But, I truly believe a critical piece of the puzzle is reading. Okay, the bigger picture is learning new things, getting lost in a story, being inspired and uplifted.

And, yes, there’s a lot of different ways to make that happen.

Go for a walk outside.

Turn off the lights, light a candle, lie down and listen to some music. 

Fill a bubble bath and sip your favorite drink. 

Picking up a book for 6 minutes can be even easier. Almost as easy as scrolling.

But choosing the right books and incorporating them into your life can be life changing. 

Strategize the best way to make it work with your current schedule.

Find the Best Time in the Rhythms of your Day and Week

Analyze the rhythms of your day

First of all, it makes sense if you’re reading to learn to schedule it early in your day. You tend to be more alert, your brain tends to work best first thing in the morning.

But, if you’re reading for stress relief, it makes sense to plan on it later in the day. It could be a gripping, page turning novel or something that you’re deep diving into to learn more about. The point is, though, it has to be something you’re looking forward to. 

One exception to this is if your morning commute or morning exercise is a good time for you to build a reading habit. 

When I was driving kids to school, we got to the point when my beginning drivers were in the driver’s seat and I was a passenger. On the straight stretches when I could trust the student driver, I would read aloud to everyone in the car. We loved it. Yes, you have to find those excellent books that delight all ages, even the adults. But, it’s so worth it. 

You probably have a few options in the rhythms of your day that are best to build a reading habit. 

Consider the middle of the day

This could be on your lunch hour if you’re at work. Or during baby’s naptime. Or right after lunch if you’re homeschooling or working from home. The point is, you’ve successfully nagivated your morning (or unsuccessfully, in which case you need the break even more.) And now is the time designated to read, when you can breathe a sigh of relief, refresh and fill the tank again. 

Depending on your personality, you might want to set the timer. You know whether you’ll need a kick in the seat of the pants to stop or if you need the encouragement to stick with the plan and not get up early to start working again. 

Another option for later in the day is shoot for 4 o’clock or the lull before the mad supper rush begins. Or plan to show up early for sports practice pick up. Sitting there waiting is your own personal reading time. (As long as you hide from the other pick up parents— unless working on those relationships is higher priority.)

Depending on the ages and needs of the people you live with, after supper clean up might be the best time to plan your reading habit. 

Maybe you have a guest room or den or porch you can escape to for 20 or 30 minutes before the bedtime routine. 

Maybe you need to get everyone bathed and settled and tucked in before you can even think of relaxing. 

Those before sleep minutes are some of the best for reading. If you’re exhausted, of course, you might run out of steam 4 minutes in. That’s okay. Just knowing that you have that to look forward to can get you through the rough spots in the day. 

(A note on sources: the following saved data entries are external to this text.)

(** [s] repeated [z] times, as CPython does it: the count has to fit an
    index, a count below one gives the empty string, and the length of the
    result has to fit a size.  What the model leaves out is the [MemoryError]
    of a machine that cannot hold a string within that limit: memory is
    taken to suffice. *)
Definition str_repeat (z : Z) (s : string) : outcome string :=
  if (z <? ssize_min)%Z || (ssize_max <? z)%Z
  then Raise (OverflowError "cannot fit 'int' into an index-sized integer")
  else if (z <? 1)%Z then Return ""
  else if (ssize_max / z <? Z.of_nat (String.length s))%Z
  then Raise (OverflowError "repeated string is too long")
  else Return (Str.repeat (Z.to_nat z) s).

(** A level [n] for which [n * '  '] is built: it fits an index and the
    string of [2n] spaces fits a size. *)
Definition level_fits (n : Z) : Prop :=
  (ssize_min <= n < 4611686018427387904)%Z.

(** [v * s] for a string [s] on the right: an integer (or a boolean, which is
    an integer) repeats the string; any other left operand is a
    [TypeError]. *)
Definition py_mul_str (v : value) (s : string) : outcome string :=
  match v with
  | VInt z => str_repeat z s
  | VBool b => str_repeat (if b then 1%Z else 0%Z) s
  | VStr _ | VTuple _ =>
      Raise (TypeError "can't multiply sequence by non-int of type 'str'")
  | _ => Raise (TypeError ("can't multiply sequence by non-int of type '" +:+ type_name v +:+ "'"))
  end.

(** ** Binding the arguments of a call to the parameters of a [def] *)

Module Call.

(** The parameter list of a [def]: positional-or-keyword parameters with
    their defaults, and whether [*args] and [**kwargs] follow. *)
Record signature : Type :=
  Sig { sig_qualname : string;
        sig_params : list (string * option value);
        sig_varargs : bool;
        sig_varkw : bool }.

(** The parameters with the argument bound to each so far. *)
Definition slots : Type := list (string * option value).

(** Positional arguments fill the parameters from the left; what is left
    over goes to [*args]. *)
Fixpoint fill_positional (params : list (string * option value)) (pos : list value)
    : slots * list value :=
  match params, pos with
  | [], _ => ([], pos)
  | _ :: _, [] => (map (fun pd => (fst pd, None)) params, [])
  | (p, _) :: params', v :: pos' =>
      let r := fill_positional params' pos' in ((p, Some v) :: fst r, snd r)
  end.
(** * go-sse: the event wire format, its reader, and the reconnecting event source

    A shallow embedding of [sse/event.go], [sse/reader.go] and
    [sse/event_source.go].  Go strings are byte sequences and are modelled
    by [string]; a [[]byte] is the [list byte] of its contents, an empty
    slice and [nil] being the same list; [time.Duration] is a count of
    nanoseconds in [Z]. *)

From Stdlib Require Import Strings.String Strings.Ascii Strings.Byte List ZArith Lia Bool Arith.
Import ListNotations.

Local Open Scope list_scope.
Local Open Scope string_scope.

(** ** Strings and byte slices *)

Definition LF : ascii := "010"%char.
Definition CR : ascii := "013"%char.

(** The one-character string ["\n"]. *)
Definition nl : string := String LF "".

(** The byte ['\n']. *)
Definition bLF : byte := byte_of_ascii LF.

(** [s[lo:hi]] on strings. *)
Definition slice (s : string) (lo hi : nat) : string := substring lo (hi - lo) s.

(** [[]byte(s)] and [string(b)]. *)
Definition bytes (s : string) : list byte := list_byte_of_string s.
Definition str (b : list byte) : string := string_of_list_byte b.

(** [bytes.Split(s, sep)] for a separator of one byte: the pieces of [s]
    between the occurrences of [sep]; there is always one piece more than
    there are separators. *)
Fixpoint bytes_Split (s : list byte) (sep : byte) : list (list byte) :=
  match s with
  | [] => [[]]
  | b :: s' =>
      if Byte.eqb b sep then [] :: bytes_Split s' sep
      else match bytes_Split s' sep with
           | frag :: frags => (b :: frag) :: frags
           | [] => [[b]]
           end
  end.

(** The first occurrence of [sep] in [s]: what is before it and what is
    after it. *)
Fixpoint cut (s : string) (sep : ascii) : option (string * string) :=
  match s with
  | "" => None
  | String c s' =>
      if Ascii.eqb c sep then Some ("", s')
      else match cut s' sep with
           | Some (before, after) => Some (String c before, after)
           | None => None
           end
  end.
(** The services' behaviour.  A Calendar call may answer differently
    each time: its answer is a function of the calls made before it.
    [inl e] and [Some e] are a thrown exception whose [toString()] is
    [e]. *)
Record Platform : Type := {
  Date_parse : string -> Date;
  Date_toString : Z -> string;
  Date_addMonths : Z -> Z -> Z;
  Utilities_formatDate : Date -> string;
  Calendar_Events_list : list Call -> string -> Params -> string + Response;
  Calendar_Events_import : list Call -> Event -> string -> option string
}.

Record Trigger : Type := {
  handlerFunction : string;
  everyHours : Z
}.

Inductive LogEntry : Type :=
| LogImporting (summary_ : string)
| LogImported (count : nat)
| ErrorImporting (e : string)
| ErrorRetrieving (email_ keyword e : string).

(** The state the script reads and writes.  [clock] is the time
    [new Date()] reads, in milliseconds; it moves on while the script
    waits for the Calendar service: [callTime h] is how long the call
    that completes the history [h] took. *)
Record World : Type := {
  trace : list Call;
  console : list LogEntry;
  properties : gmap string string;
  triggers : list Trigger;
  clock : Z;
  callTime : list Call -> Z
}.

Definition record (c : Call) (w : World) : World :=
  {| trace := trace w ++ [c]; console := console w;
     properties := properties w; triggers := triggers w;
     clock := (clock w + callTime w (trace w ++ [c]))%Z;
     callTime := callTime w |}.

Definition log (l : LogEntry) (w : World) : World :=
  {| trace := trace w; console := console w ++ [l];
     properties := properties w; triggers := triggers w; clock := clock w;
     callTime := callTime w |}.

Definition setProperty (k v : string) (w : World) : World :=
  {| trace := trace w; console := console w;
     properties := <[k := v]> (properties w);
     triggers := triggers w; clock := clock w; callTime := callTime w |}.

Definition getProperty (k : string) (w : World) : option string :=
  properties w !! k.

Definition createTrigger (t : Trigger) (w : World) : World :=
  {| trace := trace w; console := console w;
     properties := properties w; triggers := triggers w ++ [t];
     clock := clock w; callTime := callTime w |}.

(** How a run from a world ends: it returns, it throws, or the fuel of
    the pagination loop ran out ([Diverges]). *)
Inductive Outcome (A : Type) : Type :=
| Returns (a : A) (w : World)
| Throws (e : Error) (w : World)
| Diverges.
Arguments Returns {A} a w.
Arguments Throws {A} e w.
Arguments Diverges {A}.

Definition bind {A B : Type} (m : Outcome A) (k : A -> World -> Outcome B)
  : Outcome B :=
  match m with
  | Returns a w => k a w
  | Throws e w => Throws e w
  | Diverges => Diverges
  end.

Notation "'let*' ( x , w ) := m 'in' k" :=
  (bind m (fun x w => k))
  (at level 10, x name, w name, m at level 100, k at level 200).

(** [items.filter(f)] for a callback that may throw: the first throw
    ends the filter. *)
Fixpoint filterC (f : Event -> Completion bool) (l : list Event)
  : Completion (list Event) :=
  match l with
  | [] => Normal []
  | x :: xs =>
    match f x with
    | Throw e => Throw e
    | Normal b =>
      match filterC f xs with
      | Throw e => Throw e
      | Normal r => Normal (if b then x :: r else r)
      end
    end
  end.

(** ** The script *)

Definition KEYWORDS2 : list string :=
  ["pto"; "ooo"; "out of office"; "offline"; "vacation"; "PTO"; "Out of office"].

Definition MONTHS_IN_ADVANCE2 : Z := 3.

Section Script.

Variable P : Platform.

(** The two settings the script ships blank, for the deployer to fill
    in. *)
Variable TEAM_CALENDAR_ID2 : string.
Variable USER_EMAILS2 : list string.

Definition formatDateAsRFC3339_2 (d : Date) : string :=
  Utilities_formatDate P d.

(** Lines 93-105 of [importEvent2]: the event as it is handed to the
    import call. *)
Definition toMirroredEvent (username : string) (event : Event) : Event :=
  let summary' := Some ("[" +:+ username +:+ "] " +:+ toStr (summary event)) in
  let organizer' := Some {| id := Some TEAM_CALENDAR_ID2; email := None |} in
  if negb (strictEq (eventType event) "default") then
    {| iCalUID := iCalUID event; summary := summary';
       start := start event; organizer := organizer';
       attendees := Some [];
       eventType := Some "default";
       outOfOfficeProperties := None;
       focusTimeProperties := None |}
  else
    {| iCalUID := iCalUID event; summary := summary';
       start := start event; organizer := organizer';
       attendees := Some [];
       eventType := eventType event;
       outOfOfficeProperties := outOfOfficeProperties event;
       focusTimeProperties := focusTimeProperties event |}.

Definition importEvent2 (username : string) (event : Event) (w : World)
  : World :=
  let event' := toMirroredEvent username event in
  let w1 := log (LogImporting (toStr (summary event'))) w in
  let r := Calendar_Events_import P (trace w1) event' TEAM_CALENDAR_ID2 in
  let w2 := record (ImportCall event' TEAM_CALENDAR_ID2 r) w1 in
  match r with
  | None => w2
  | Some e => log (ErrorImporting e) w2
  end.

(** The do-while loop of [findEvents2].  [continue] in the catch
    jumps to the loop test with [pageToken] as it was. *)
Fixpoint findEvents2_loop (fuel : nat) (email_ keyword : string)
    (params : Params) (pageToken_ : option string) (events : list Event)
    (w : World) : Outcome (list Event) :=
  match fuel with
  | O => Diverges
  | S fuel' =>
    let params' := withPageToken params pageToken_ in
    let r := Calendar_Events_list P (trace w) email_ params' in
    let w1 := record (ListCall email_ params' r) w in
    match r with
    | inl e =>
      let w2 := log (ErrorRetrieving email_ keyword e) w1 in
      if truthy pageToken_
      then findEvents2_loop fuel' email_ keyword params' pageToken_ events w2
      else Returns events w2
    | inr response =>
      match filterC (shouldImportEvent2 (Date_parse P) email_ keyword)
                    (items response) with
      | Throw e => Throws e w1
      | Normal kept =>
        let events' := events ++ kept in
        let pageToken' := nextPageToken response in
        if truthy pageToken'
        then findEvents2_loop fuel' email_ keyword params' pageToken' events' w1
        else Returns events' w1
      end
    end
  end.

(** The query object of [findEvents2], with its page token. *)
Definition queryParams (keyword : string) (start_ end_ : Date)
    (optSince : option Date) (pageToken_ : option string) : Params :=
  {| q := keyword;
     timeMin := formatDateAsRFC3339_2 start_;
     timeMax := formatDateAsRFC3339_2 end_;
     showDeleted := true;
     updatedMin :=
       match optSince with
       | Some d => Some (formatDateAsRFC3339_2 d)
       | None => None
       end;
     pageToken := pageToken_ |}.

Definition findEvents2 (fuel : nat) (email_ keyword : string)
    (start_ end_ : Date) (optSince : option Date) (w : World)
  : Outcome (list Event) :=
  let params := queryParams keyword start_ end_ optSince None in
  findEvents2_loop fuel email_ keyword params None [] w.

(** [events.forEach] in [sync2]: import, then count. *)
Fixpoint sync2_events (username : string) (events : list Event)
    (count : nat) (w : World) : nat * World :=
  match events with
  | [] => (count, w)
  | event :: rest =>
    sync2_events username rest (S count) (importEvent2 username event w)
  end.

(** [KEYWORDS2.forEach] in [sync2]. *)
Fixpoint sync2_keywords (fuel : nat) (email_ username : string)
    (keywords : list string) (today maxDate : Date) (lastRun : option Date)
    (count : nat) (w : World) : Outcome nat :=
  match keywords with
  | [] => Returns count w
  | keyword :: rest =>
    let* (events, w1) :=
      findEvents2 fuel email_ keyword today maxDate lastRun w in
    let (count', w2) := sync2_events username events count w1 in
    sync2_keywords fuel email_ username rest today maxDate lastRun count' w2
  end.

(** [USER_EMAILS2.forEach] in [sync2]. *)
Fixpoint sync2_users (fuel : nat) (emails keywords : list string)
    (today maxDate : Date) (lastRun : option Date)
    (count : nat) (w : World) : Outcome nat :=
  match emails with
  | [] => Returns count w
  | email_ :: rest =>
    let username := splitAt0 email_ in
    let* (count', w1) :=
      sync2_keywords fuel email_ username keywords today maxDate lastRun
                     count w in
    sync2_users fuel rest keywords today maxDate lastRun count' w1
  end.

(** [lastRun] as [sync2] reads it: [null] when the property is
    missing, else the date it parses to. *)
Definition lastRunDate (w : World) : option Date :=
  let lastRun := getProperty "lastRun" w in
  if truthy lastRun then Some (newDate (Date_parse P) lastRun) else None.
(** * WordPress-to-Payload migration: the HTML to Lexical converter

    A shallow embedding of [scripts/migrate-from-wordpress.ts]: the entity
    decoder [decodeHtmlEntities], the sanitizer [cleanWordPressHtml], the
    table and list parsers [parseHtmlTable] and [parseHtmlList], and the
    converter [htmlToLexical].

    JavaScript strings are sequences of UTF-16 code units, modelled as
    [list N].  Regular expressions are modelled by matchers that report the
    length of the match found at the head of a string, driven by one
    left-to-right scanner that plays the role of the [g] flag. *)

From Stdlib Require Import Ascii String.
From Stdlib Require Import List NArith Bool Arith Lia.
Import ListNotations.
Local Open Scope list_scope.
Set Warnings "-register-all".

(** ** Strings of UTF-16 code units *)

Definition jsstring := list N.

(** A source literal made of ASCII characters. *)
Definition lit (s : string) : jsstring :=
  map N_of_ascii (list_ascii_of_string s).

(** [v] between double quotes. *)
Definition quoted (v : jsstring) : jsstring := [34%N] ++ v ++ [34%N].

Definition isEmpty (s : jsstring) : bool :=
  match s with [] => true | _ :: _ => false end.

Fixpoint startsWith (p s : jsstring) : bool :=
  match p, s with
  | [], _ => true
  | a :: p', b :: s' => N.eqb a b && startsWith p' s'
  | _ :: _, [] => false
  end.

Fixpoint takeWhile (p : N -> bool) (s : jsstring) : jsstring :=
  match s with
  | c :: s' => if p c then c :: takeWhile p s' else []
  | [] => []
  end.

Fixpoint dropWhile (p : N -> bool) (s : jsstring) : jsstring :=
  match s with
  | c :: s' => if p c then dropWhile p s' else s
  | [] => []
  end.

Definition inRange (lo hi c : N) : bool := N.leb lo c && N.leb c hi.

Instead of your daily rhythms, or in addition to them, take a look at your weekly rhythms.

porch swing

Make a Reading Date with Yourself

You might have to make a coffee shop date with yourself once a week to escape the craziness. Call in the reinforcements to cover for you: spouse, girlfriend, sister, mom, older offspring. The 24/7 mom job is overwhelming. Get some help. 

Knowing that you have a reading date with yourself coming up means you can work hard with the knowledge that you’re going to get back to that great book.

Put it on the calendar. Put it in your planner.

You are important. 

Keep your commitment to yourself. 

Decide what parts of your daily and weekly rhythms need to be protected reading times. For your own mental health and for the good of those around you. 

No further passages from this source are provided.